Stored items
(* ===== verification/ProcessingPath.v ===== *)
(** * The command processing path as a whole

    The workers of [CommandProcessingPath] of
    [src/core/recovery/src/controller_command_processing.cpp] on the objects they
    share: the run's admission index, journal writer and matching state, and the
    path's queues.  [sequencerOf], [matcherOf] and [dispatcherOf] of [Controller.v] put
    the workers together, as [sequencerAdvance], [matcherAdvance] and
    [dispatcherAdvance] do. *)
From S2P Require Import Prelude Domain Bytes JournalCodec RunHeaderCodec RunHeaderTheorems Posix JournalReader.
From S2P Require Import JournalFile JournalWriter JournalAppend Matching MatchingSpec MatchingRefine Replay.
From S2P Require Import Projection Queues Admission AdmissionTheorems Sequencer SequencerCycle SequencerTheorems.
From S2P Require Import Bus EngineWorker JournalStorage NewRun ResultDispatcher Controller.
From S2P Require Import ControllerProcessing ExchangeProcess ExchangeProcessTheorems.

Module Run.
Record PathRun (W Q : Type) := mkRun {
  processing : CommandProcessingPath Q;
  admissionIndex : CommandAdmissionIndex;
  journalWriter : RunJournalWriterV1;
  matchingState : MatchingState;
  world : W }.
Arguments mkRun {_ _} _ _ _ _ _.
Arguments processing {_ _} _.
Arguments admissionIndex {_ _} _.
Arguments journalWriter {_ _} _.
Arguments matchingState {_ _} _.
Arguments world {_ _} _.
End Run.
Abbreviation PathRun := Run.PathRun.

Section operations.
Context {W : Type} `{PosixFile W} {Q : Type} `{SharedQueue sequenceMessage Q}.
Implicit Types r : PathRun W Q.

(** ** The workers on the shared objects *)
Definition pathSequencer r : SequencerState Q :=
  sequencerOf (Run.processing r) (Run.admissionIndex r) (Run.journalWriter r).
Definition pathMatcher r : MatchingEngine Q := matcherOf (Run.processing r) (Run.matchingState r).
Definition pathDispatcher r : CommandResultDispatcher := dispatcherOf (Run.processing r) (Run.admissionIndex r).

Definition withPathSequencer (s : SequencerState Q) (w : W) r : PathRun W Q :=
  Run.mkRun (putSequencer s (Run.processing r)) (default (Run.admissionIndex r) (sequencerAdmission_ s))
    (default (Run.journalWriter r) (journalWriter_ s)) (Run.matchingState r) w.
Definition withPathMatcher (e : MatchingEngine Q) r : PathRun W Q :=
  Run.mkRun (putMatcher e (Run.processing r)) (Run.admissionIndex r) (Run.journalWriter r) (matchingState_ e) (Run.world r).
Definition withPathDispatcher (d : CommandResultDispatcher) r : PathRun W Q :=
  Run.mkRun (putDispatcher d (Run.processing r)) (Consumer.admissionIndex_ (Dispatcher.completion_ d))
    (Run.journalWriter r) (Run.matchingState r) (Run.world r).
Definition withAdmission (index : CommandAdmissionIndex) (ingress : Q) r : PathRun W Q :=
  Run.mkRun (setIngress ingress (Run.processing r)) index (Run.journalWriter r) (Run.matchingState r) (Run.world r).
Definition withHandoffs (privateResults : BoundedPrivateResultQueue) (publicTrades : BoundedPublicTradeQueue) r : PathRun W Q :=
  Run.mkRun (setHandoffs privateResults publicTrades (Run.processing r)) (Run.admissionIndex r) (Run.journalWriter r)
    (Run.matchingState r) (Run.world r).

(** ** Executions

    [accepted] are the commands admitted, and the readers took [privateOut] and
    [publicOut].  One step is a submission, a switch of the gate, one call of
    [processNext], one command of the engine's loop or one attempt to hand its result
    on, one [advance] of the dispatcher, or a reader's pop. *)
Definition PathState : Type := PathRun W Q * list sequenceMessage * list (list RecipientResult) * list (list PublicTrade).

What to work on — Repeat the records above line by line, from the first line through the line that contains "From S2P Require Import Prelude".

Result —
(* ===== verification/ProcessingPath.v ===== *)
(** * The command processing path as a whole

    The workers of [CommandProcessingPath] of
    [src/core/recovery/src/controller_command_processing.cpp] on the objects they
    share: the run's admission index, journal writer and matching state, and the
    path's queues.  [sequencerOf], [matcherOf] and [dispatcherOf] of [Controller.v] put
    the workers together, as [sequencerAdvance], [matcherAdvance] and
    [dispatcherAdvance] do. *)
From S2P Require Import Prelude Domain Bytes JournalCodec RunHeaderCodec RunHeaderTheorems Posix JournalReader.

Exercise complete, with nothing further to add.